Though there are undoubtedly major hurdles ahead for Britain’s new administration, especially over policy, parallels with the North-Fox coalition do seem rather forced. The likes of Nick Clegg and David Laws, for example, do not seem hugely different in their economic and social outlook to the likes of David Cameron and George Osborne (Clegg is on record as saying that social democracy is dead). None are tainted by failure as yet (unlike North), nor does anyone resemble the colourful loose cannon that was Fox. They are not propping up a lame-duck PM, like the Duke of Portland. And The Queen seems happy enough with the arrangement. So it seems odd that the normally generous Adonis, the arch pragmatist, intelligent student of history and a former active member of the Liberal Democrats’ forerunner, the SDP, should see such similarities.

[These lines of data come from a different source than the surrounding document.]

Lemma input_general_ok e st s : env_ok e -> going st s -> syn_sent_out (i_tp s) -> TCPS_SYN_RECEIVED <= t_state (i_tp s) ->
  exists v, input_general e s = Ok v /\ verdict_ok st v /\
    forall s', v = Go s' -> TCPS_SYN_RECEIVED <= t_state (i_tp s').
Proof.
  intros He G Hsyn Hc. unfold input_general.
  destruct (input_nofdref_ok st s G) as (v & -> & Hv & Hg). unfold vbind at 1. cbn [obind].
  destruct v as [s1| |s1|]; try (eexists; split; [done|]; split; done). pose proof (Hg s1 eq_refl) as ->.
  destruct (input_window_ok st s G) as (v & -> & Hv' & Hc'). unfold vbind at 1. cbn [obind].
  destruct v as [s2| |s2|]; try (eexists; split; [done|]; split; done). destruct Hc' as [Ec _].
  assert (Etp : i_tp s2 = i_tp s) by (unfold i_tp; by rewrite Ec).
  destruct (input_rst_ok e st s2 He Hv') as (v & -> & Hv'' & Hg''). unfold vbind at 1. cbn [obind].
  destruct v as [s3| |s3|]; try (eexists; split; [done|]; split; done). pose proof (Hg'' s3 eq_refl) as ->.
  destruct (input_syn_noack_ok e st s2 He Hv') as (v & -> & Hv3 & Hg3). unfold vbind at 1. cbn [obind].
  destruct v as [s4| |s4|]; try (eexists; split; [done|]; split; done). pose proof (Hg3 s4 eq_refl) as ->.
  apply input_ack_ok; [done|done|by rewrite Etp|by rewrite Etp].
Qed.

(** ** Properties *)

(** The connection of the sample of output after its two segments went out, and
    a segment that acknowledges the first two bytes of three. *)
Definition sample_ack (state flags max ack : Z) (snd : sockbuf) : istate :=
  Istate sample_world
    (Conn (sample_out_tp <| t_state := state |> <| t_flags := flags |> <| snd_nxt := max |> <| snd_max := max |> <| t_rexmt := 6 |>)
       (Inpcb 2 4 1 3 (Route None 0) None) (sample_out_so <| so_snd := snd |>))
    (Tcpiphdr 4 2 3 1 0 ack TH_ACK 0 10 0 []) TH_ACK false.

Lemma sample_ack_going state flags max ack snd : TCPS_ESTABLISHED <= state <= TCPS_TIME_WAIT -> 100 <= max < 2 ^ 32 ->
  0 <= ack < 2 ^ 32 -> sb_ok snd -> sb_stream snd -> unlocked snd -> max - 100 <= sb_cc snd + 1 + (if has flags TF_SENTFIN then 1 else 0) ->
  going state (sample_ack state flags max ack snd).
Proof.
  intros Hst Hmax Hack Hok Hs Hu Hcc. unfold TCPS_ESTABLISHED, TCPS_TIME_WAIT in Hst. split.
  - pose proof sample_inv as I. keep_inv I; try done.
    + split; [done|]. do 3 (split; [done|]). split; [change (0 <= state <= 10); lia|]. split; [exact Hok|]. split; [exact Hs|].
      exists (max - 100), (max - 100). unfold seq_pos. change (snd_una (c_tp (i_c (sample_ack state flags max ack snd)))) with 100.
      change (snd_nxt (c_tp (i_c (sample_ack state flags max ack snd)))) with max.
      change (snd_max (c_tp (i_c (sample_ack state flags max ack snd)))) with max.
      replace (100 + (max - 100)) with max by lia. rewrite u32_small by lia. split; [lia|]. split; [done|]. split; [done|].
      exact Hcc.
    + intros Hl. change (state = 2) in Hl. lia.
    + apply (timers_rexmt sample_out_tp 6). exact (inv_timers _ _ sample_inv).
    + intros Hl. change (state <= 1) in Hl. lia.
  - by split.
  - done.
  - done.
  - done.
Qed.

(** C27: in ESTABLISHED and CLOSE_WAIT an acknowledgement of [a] new numbers
    ([snd_una < ack <= snd_max]) moves [snd_una] to it, takes exactly the first
    [a] bytes out of the send buffer, stops the retransmit timer and asks for
    output if nothing is outstanding, and keeps it running otherwise; the
    connection stays in order.  An old one changes nothing, and one beyond
    [snd_max] is answered and changes nothing. *)
Theorem input_ack_correct st s : going st s ->
  t_state (i_tp s) = TCPS_ESTABLISHED \/ t_state (i_tp s) = TCPS_CLOSE_WAIT ->
  let ack := ti_ack (i_ti s) in
  let a := seq_int ack (snd_una (i_tp s)) in
  if a <=? 0 then input_ack_new s = Ok (Go s)
  else if SEQ_GT ack (snd_max (i_tp s)) then input_ack_new s = Ok (DropAfterAck s)
  else exists s', input_ack_new s = Ok (Go s') /\ going st s' /\ acked s s' a.
Proof.
  intros G Hst ack a. unfold input_ack_new.
  assert (Hse : TCPS_ESTABLISHED <= t_state (i_tp s)) by (destruct Hst as [-> | ->]; done).
  assert (He : ack_states (t_state (i_tp s)) = true) by (by apply Z.leb_le). rewrite He. cbn [negb].
  fold ack. unfold SEQ_LEQ. fold (seq_int ack (snd_una (i_tp s))). fold a.
  destruct (Z.leb_spec a 0) as [|Hpos]; [done|]. destruct (SEQ_GT ack (snd_max (i_tp s))) eqn:E2; [done|]. cbv zeta.
  destruct (ack_new_mid st s ack a G eq_refl eq_refl Hpos E2 Hse) as (s2 & E & G3 & H3). cbv zeta in E, G3, H3.
  rewrite E. cbn [obind]. pose proof H3 as (_ & _ & _ & _ & _ & _ & E3 & _). unfold ack_state. rewrite E3.
  destruct Hst as [-> | ->]; by eexists.
Qed.

(** in FIN_WAIT_1 with an empty send buffer any new acknowledgement is taken
    for the acknowledgement of our FIN, even one short of [snd_max], with the FIN
    still outstanding: the state becomes FIN_WAIT_2.  The numbers may be those of our SYN, when the
    user closed before it was acknowledged. *)
Theorem fin_wait_1_any_ack st s : going st s -> t_state (i_tp s) = TCPS_FIN_WAIT_1 -> sb_cc (so_snd (i_so s)) = 0 ->
  SEQ_GT (ti_ack (i_ti s)) (snd_una (i_tp s)) = true ->
  SEQ_GT (ti_ack (i_ti s)) (snd_max (i_tp s)) = false ->
  exists s', input_ack_new s = Ok (Go s') /\ t_state (i_tp s') = TCPS_FIN_WAIT_2 /\
    snd_una (i_tp s') = ti_ack (i_ti s) /\ snd_max (i_tp s') = snd_max (i_tp s).
Proof.
  intros G Est Ecc E1 E2. unfold input_ack_new. rewrite Est. change (negb (ack_states TCPS_FIN_WAIT_1)) with false. cbv iota.
  unfold SEQ_GT in E1. assert (E1' : SEQ_LEQ (ti_ack (i_ti s)) (snd_una (i_tp s)) = false) by (unfold SEQ_LEQ; lia).
  rewrite E1', E2. cbv zeta.
  destruct (ack_new_mid st s _ _ G eq_refl eq_refl ltac:(lia) E2) as (s2 & E & G3 & H3); [by rewrite Est|]. cbv zeta in E, G3, H3.
  fold (seq_int (ti_ack (i_ti s)) (snd_una (i_tp s))) in E. rewrite E. cbn [obind]. rewrite Ecc.
  destruct H3 as (Eu & _ & _ & _ & _ & _ & E3 & _ & _ & Em). unfold ack_state. rewrite E3, Est.
  change (TCPS_FIN_WAIT_1 =? TCPS_FIN_WAIT_1) with true. cbv iota.
  assert (Ea : (0 <? seq_int (ti_ack (i_ti s)) (snd_una (i_tp s))) = true) by (unfold seq_int; lia).
  rewrite Ea. eexists. split; [done|]. split; [done|]. by destruct (has _ _).
Qed.

Definition sample_acks : istate := sample_ack TCPS_ESTABLISHED 0 103 102 sample_snd.

Lemma sample_acks_going : going TCPS_ESTABLISHED sample_acks.
Proof. apply sample_ack_going; try apply sample_snd_sb_ok; done. Qed.

Lemma input_ack_correct_witness : exists s',
  input_ack_new sample_acks = Ok (Go s') /\ sb_bytes (so_snd (i_so s')) = [9] /\ snd_una (i_tp s') = 102.
Proof.
  pose proof (input_ack_correct TCPS_ESTABLISHED sample_acks sample_acks_going (or_introl eq_refl)) as H.
  cbv zeta in H. change (seq_int (ti_ack (i_ti sample_acks)) (snd_una (i_tp sample_acks)) <=? 0) with false in H.
  change (SEQ_GT (ti_ack (i_ti sample_acks)) (snd_max (i_tp sample_acks))) with false in H. cbv iota in H.
  destruct H as (s' & E & _ & (Hu & Hb & _)). exists s'. split; [exact E|]. split; [exact Hb|exact Hu].
Defined.

(** SYN and FIN sent, the SYN acknowledged. *)
Definition sample_fin : istate := sample_ack TCPS_FIN_WAIT_1 TF_SENTFIN 102 101 (Sockbuf 0 4096 0 8192 [] 0 false).

Lemma sample_fin_going : going TCPS_FIN_WAIT_1 sample_fin.
Proof. apply sample_ack_going; try done. split; [simpl; lia|by constructor]. Qed.

Lemma fin_wait_1_any_ack_witness : exists s', input_ack_new sample_fin = Ok (Go s') /\
  t_state (i_tp s') = TCPS_FIN_WAIT_2 /\ snd_una (i_tp s') = 101 /\ snd_max (i_tp s') = 102.
Proof. exact (fin_wait_1_any_ack TCPS_FIN_WAIT_1 sample_fin sample_fin_going eq_refl eq_refl eq_refl eq_refl). Defined.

But there are resonances he has missed. The Duke of Portland was of Dutch extraction and educated at Westminster, like Clegg; and both North and Fox were schooled at Eton College. The grip of such schools on the body politic remains almost as great at the beginning of the 21st century as at the end of the 18th. Until very hard questions are asked about the nation’s education system and acted upon, it will remain so.